WHAT IS EXPECTED: Return the listing that follows, word for word.

Top of SOURCE INFORMATION

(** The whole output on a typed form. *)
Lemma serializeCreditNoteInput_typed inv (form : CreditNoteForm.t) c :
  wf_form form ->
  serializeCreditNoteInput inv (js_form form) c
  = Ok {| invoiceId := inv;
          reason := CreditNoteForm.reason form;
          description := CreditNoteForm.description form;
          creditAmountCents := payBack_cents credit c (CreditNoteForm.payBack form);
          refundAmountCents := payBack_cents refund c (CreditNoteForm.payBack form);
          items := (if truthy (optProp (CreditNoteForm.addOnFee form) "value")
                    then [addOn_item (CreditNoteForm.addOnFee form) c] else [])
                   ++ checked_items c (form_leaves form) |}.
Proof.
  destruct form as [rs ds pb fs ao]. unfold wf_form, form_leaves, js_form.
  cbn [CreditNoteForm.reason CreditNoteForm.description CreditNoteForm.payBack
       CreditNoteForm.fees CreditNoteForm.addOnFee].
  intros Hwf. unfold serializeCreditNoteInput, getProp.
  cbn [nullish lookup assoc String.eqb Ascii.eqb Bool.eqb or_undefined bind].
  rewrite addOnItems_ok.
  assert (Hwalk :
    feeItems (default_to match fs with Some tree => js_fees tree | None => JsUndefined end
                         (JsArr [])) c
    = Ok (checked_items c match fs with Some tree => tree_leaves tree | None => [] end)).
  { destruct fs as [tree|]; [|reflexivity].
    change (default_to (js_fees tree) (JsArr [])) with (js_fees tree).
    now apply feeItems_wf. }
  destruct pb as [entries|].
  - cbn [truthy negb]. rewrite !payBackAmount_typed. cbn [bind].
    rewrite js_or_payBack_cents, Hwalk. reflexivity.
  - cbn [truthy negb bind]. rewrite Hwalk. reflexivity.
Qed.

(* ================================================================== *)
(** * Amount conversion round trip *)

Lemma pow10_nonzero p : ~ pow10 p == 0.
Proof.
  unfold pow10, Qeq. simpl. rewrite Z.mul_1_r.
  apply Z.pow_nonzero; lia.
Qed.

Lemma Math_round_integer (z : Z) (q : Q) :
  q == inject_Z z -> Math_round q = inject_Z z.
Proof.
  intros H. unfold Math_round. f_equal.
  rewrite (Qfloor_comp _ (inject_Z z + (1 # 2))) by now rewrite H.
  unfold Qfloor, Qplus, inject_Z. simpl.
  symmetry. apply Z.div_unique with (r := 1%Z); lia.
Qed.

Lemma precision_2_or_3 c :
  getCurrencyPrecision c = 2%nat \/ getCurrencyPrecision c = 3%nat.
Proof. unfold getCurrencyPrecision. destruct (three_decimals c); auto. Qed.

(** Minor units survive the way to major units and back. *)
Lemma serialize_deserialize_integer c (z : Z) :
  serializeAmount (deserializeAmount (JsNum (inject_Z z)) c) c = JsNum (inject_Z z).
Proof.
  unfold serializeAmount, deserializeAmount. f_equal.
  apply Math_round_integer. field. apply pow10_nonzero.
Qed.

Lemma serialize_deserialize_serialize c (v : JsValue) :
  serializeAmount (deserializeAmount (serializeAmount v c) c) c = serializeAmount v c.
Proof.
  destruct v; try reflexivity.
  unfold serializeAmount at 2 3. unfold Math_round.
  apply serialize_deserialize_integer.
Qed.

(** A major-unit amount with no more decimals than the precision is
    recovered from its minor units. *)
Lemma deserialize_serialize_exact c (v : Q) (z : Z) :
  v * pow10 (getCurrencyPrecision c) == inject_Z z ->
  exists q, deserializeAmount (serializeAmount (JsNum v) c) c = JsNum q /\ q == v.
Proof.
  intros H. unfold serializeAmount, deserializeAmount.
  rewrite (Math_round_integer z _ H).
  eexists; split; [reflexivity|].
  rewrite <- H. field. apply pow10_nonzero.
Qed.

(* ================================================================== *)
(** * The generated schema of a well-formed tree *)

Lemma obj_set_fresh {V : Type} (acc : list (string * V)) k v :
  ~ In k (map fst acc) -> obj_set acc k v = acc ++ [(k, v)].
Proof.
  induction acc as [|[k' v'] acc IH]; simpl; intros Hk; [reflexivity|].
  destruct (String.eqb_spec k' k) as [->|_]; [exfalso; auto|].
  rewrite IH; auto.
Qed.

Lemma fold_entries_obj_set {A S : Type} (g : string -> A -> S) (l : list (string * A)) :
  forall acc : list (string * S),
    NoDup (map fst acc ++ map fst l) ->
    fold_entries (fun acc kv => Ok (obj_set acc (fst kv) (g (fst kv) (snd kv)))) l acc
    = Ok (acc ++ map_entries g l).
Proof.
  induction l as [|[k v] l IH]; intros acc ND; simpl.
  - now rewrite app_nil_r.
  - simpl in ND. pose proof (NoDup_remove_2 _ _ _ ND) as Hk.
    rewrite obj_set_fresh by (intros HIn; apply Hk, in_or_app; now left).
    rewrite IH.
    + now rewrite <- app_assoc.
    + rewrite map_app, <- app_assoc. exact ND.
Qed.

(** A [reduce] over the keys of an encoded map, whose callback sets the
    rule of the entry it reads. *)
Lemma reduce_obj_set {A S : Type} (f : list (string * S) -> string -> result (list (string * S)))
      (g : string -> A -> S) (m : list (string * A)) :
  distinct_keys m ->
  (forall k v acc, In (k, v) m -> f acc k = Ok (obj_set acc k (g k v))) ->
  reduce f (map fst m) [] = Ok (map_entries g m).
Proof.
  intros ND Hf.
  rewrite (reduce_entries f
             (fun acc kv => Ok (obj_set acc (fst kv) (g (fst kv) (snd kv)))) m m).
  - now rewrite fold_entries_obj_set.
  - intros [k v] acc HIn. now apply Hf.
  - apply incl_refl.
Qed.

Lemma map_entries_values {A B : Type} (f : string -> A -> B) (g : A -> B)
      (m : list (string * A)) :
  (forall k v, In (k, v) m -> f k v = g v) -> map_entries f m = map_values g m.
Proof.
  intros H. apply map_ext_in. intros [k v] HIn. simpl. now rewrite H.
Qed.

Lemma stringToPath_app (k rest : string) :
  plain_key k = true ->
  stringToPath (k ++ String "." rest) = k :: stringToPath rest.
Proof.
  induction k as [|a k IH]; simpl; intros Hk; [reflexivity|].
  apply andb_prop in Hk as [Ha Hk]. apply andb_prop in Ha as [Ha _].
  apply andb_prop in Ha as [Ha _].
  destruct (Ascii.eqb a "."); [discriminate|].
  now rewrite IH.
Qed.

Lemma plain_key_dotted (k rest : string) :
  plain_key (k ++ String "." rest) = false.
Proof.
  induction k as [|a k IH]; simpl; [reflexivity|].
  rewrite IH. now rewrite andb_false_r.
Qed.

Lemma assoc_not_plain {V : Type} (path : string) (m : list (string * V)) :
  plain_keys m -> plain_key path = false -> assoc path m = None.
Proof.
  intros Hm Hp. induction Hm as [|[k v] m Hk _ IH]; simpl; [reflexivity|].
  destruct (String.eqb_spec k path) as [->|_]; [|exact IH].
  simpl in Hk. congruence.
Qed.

Bottom of SOURCE INFORMATION

ANSWER TO THIS EXERCISE:
(** The whole output on a typed form. *)
Lemma serializeCreditNoteInput_typed inv (form : CreditNoteForm.t) c :
  wf_form form ->
  serializeCreditNoteInput inv (js_form form) c
  = Ok {| invoiceId := inv;
          reason := CreditNoteForm.reason form;
          description := CreditNoteForm.description form;
          creditAmountCents := payBack_cents credit c (CreditNoteForm.payBack form);
          refundAmountCents := payBack_cents refund c (CreditNoteForm.payBack form);
          items := (if truthy (optProp (CreditNoteForm.addOnFee form) "value")
                    then [addOn_item (CreditNoteForm.addOnFee form) c] else [])
                   ++ checked_items c (form_leaves form) |}.
Proof.
  destruct form as [rs ds pb fs ao]. unfold wf_form, form_leaves, js_form.
  cbn [CreditNoteForm.reason CreditNoteForm.description CreditNoteForm.payBack
       CreditNoteForm.fees CreditNoteForm.addOnFee].
  intros Hwf. unfold serializeCreditNoteInput, getProp.
  cbn [nullish lookup assoc String.eqb Ascii.eqb Bool.eqb or_undefined bind].
  rewrite addOnItems_ok.
  assert (Hwalk :
    feeItems (default_to match fs with Some tree => js_fees tree | None => JsUndefined end
                         (JsArr [])) c
    = Ok (checked_items c match fs with Some tree => tree_leaves tree | None => [] end)).
  { destruct fs as [tree|]; [|reflexivity].
    change (default_to (js_fees tree) (JsArr [])) with (js_fees tree).
    now apply feeItems_wf. }
  destruct pb as [entries|].
  - cbn [truthy negb]. rewrite !payBackAmount_typed. cbn [bind].
    rewrite js_or_payBack_cents, Hwalk. reflexivity.
  - cbn [truthy negb bind]. rewrite Hwalk. reflexivity.
Qed.

(* ================================================================== *)
(** * Amount conversion round trip *)

Lemma pow10_nonzero p : ~ pow10 p == 0.
Proof.
  unfold pow10, Qeq. simpl. rewrite Z.mul_1_r.
  apply Z.pow_nonzero; lia.
Qed.

Lemma Math_round_integer (z : Z) (q : Q) :
  q == inject_Z z -> Math_round q = inject_Z z.
Proof.
  intros H. unfold Math_round. f_equal.
  rewrite (Qfloor_comp _ (inject_Z z + (1 # 2))) by now rewrite H.
  unfold Qfloor, Qplus, inject_Z. simpl.
  symmetry. apply Z.div_unique with (r := 1%Z); lia.
Qed.

Lemma precision_2_or_3 c :
  getCurrencyPrecision c = 2%nat \/ getCurrencyPrecision c = 3%nat.
Proof. unfold getCurrencyPrecision. destruct (three_decimals c); auto. Qed.

(** Minor units survive the way to major units and back. *)
Lemma serialize_deserialize_integer c (z : Z) :
  serializeAmount (deserializeAmount (JsNum (inject_Z z)) c) c = JsNum (inject_Z z).
Proof.
  unfold serializeAmount, deserializeAmount. f_equal.
  apply Math_round_integer. field. apply pow10_nonzero.
Qed.

Lemma serialize_deserialize_serialize c (v : JsValue) :
  serializeAmount (deserializeAmount (serializeAmount v c) c) c = serializeAmount v c.
Proof.
  destruct v; try reflexivity.
  unfold serializeAmount at 2 3. unfold Math_round.
  apply serialize_deserialize_integer.
Qed.

(** A major-unit amount with no more decimals than the precision is
    recovered from its minor units. *)
Lemma deserialize_serialize_exact c (v : Q) (z : Z) :
  v * pow10 (getCurrencyPrecision c) == inject_Z z ->
  exists q, deserializeAmount (serializeAmount (JsNum v) c) c = JsNum q /\ q == v.
Proof.
  intros H. unfold serializeAmount, deserializeAmount.
  rewrite (Math_round_integer z _ H).
  eexists; split; [reflexivity|].
  rewrite <- H. field. apply pow10_nonzero.
Qed.

(* ================================================================== *)
(** * The generated schema of a well-formed tree *)

Lemma obj_set_fresh {V : Type} (acc : list (string * V)) k v :
  ~ In k (map fst acc) -> obj_set acc k v = acc ++ [(k, v)].
Proof.
  induction acc as [|[k' v'] acc IH]; simpl; intros Hk; [reflexivity|].
  destruct (String.eqb_spec k' k) as [->|_]; [exfalso; auto|].
  rewrite IH; auto.
Qed.

Lemma fold_entries_obj_set {A S : Type} (g : string -> A -> S) (l : list (string * A)) :
  forall acc : list (string * S),
    NoDup (map fst acc ++ map fst l) ->
    fold_entries (fun acc kv => Ok (obj_set acc (fst kv) (g (fst kv) (snd kv)))) l acc
    = Ok (acc ++ map_entries g l).
Proof.
  induction l as [|[k v] l IH]; intros acc ND; simpl.
  - now rewrite app_nil_r.
  - simpl in ND. pose proof (NoDup_remove_2 _ _ _ ND) as Hk.
    rewrite obj_set_fresh by (intros HIn; apply Hk, in_or_app; now left).
    rewrite IH.
    + now rewrite <- app_assoc.
    + rewrite map_app, <- app_assoc. exact ND.
Qed.

(** A [reduce] over the keys of an encoded map, whose callback sets the
    rule of the entry it reads. *)
Lemma reduce_obj_set {A S : Type} (f : list (string * S) -> string -> result (list (string * S)))
      (g : string -> A -> S) (m : list (string * A)) :
  distinct_keys m ->
  (forall k v acc, In (k, v) m -> f acc k = Ok (obj_set acc k (g k v))) ->
  reduce f (map fst m) [] = Ok (map_entries g m).
Proof.
  intros ND Hf.
  rewrite (reduce_entries f
             (fun acc kv => Ok (obj_set acc (fst kv) (g (fst kv) (snd kv)))) m m).
  - now rewrite fold_entries_obj_set.
  - intros [k v] acc HIn. now apply Hf.
  - apply incl_refl.
Qed.

Lemma map_entries_values {A B : Type} (f : string -> A -> B) (g : A -> B)
      (m : list (string * A)) :
  (forall k v, In (k, v) m -> f k v = g v) -> map_entries f m = map_values g m.
Proof.
  intros H. apply map_ext_in. intros [k v] HIn. simpl. now rewrite H.
Qed.

Lemma stringToPath_app (k rest : string) :
  plain_key k = true ->
  stringToPath (k ++ String "." rest) = k :: stringToPath rest.
Proof.
  induction k as [|a k IH]; simpl; intros Hk; [reflexivity|].
  apply andb_prop in Hk as [Ha Hk]. apply andb_prop in Ha as [Ha _].
  apply andb_prop in Ha as [Ha _].
  destruct (Ascii.eqb a "."); [discriminate|].
  now rewrite IH.
Qed.

Lemma plain_key_dotted (k rest : string) :
  plain_key (k ++ String "." rest) = false.
Proof.
  induction k as [|a k IH]; simpl; [reflexivity|].
  rewrite IH. now rewrite andb_false_r.
Qed.

Lemma assoc_not_plain {V : Type} (path : string) (m : list (string * V)) :
  plain_keys m -> plain_key path = false -> assoc path m = None.
Proof.
  intros Hm Hp. induction Hm as [|[k v] m Hk _ IH]; simpl; [reflexivity|].
  destruct (String.eqb_spec k path) as [->|_]; [|exact IH].
  simpl in Hk. congruence.
Qed.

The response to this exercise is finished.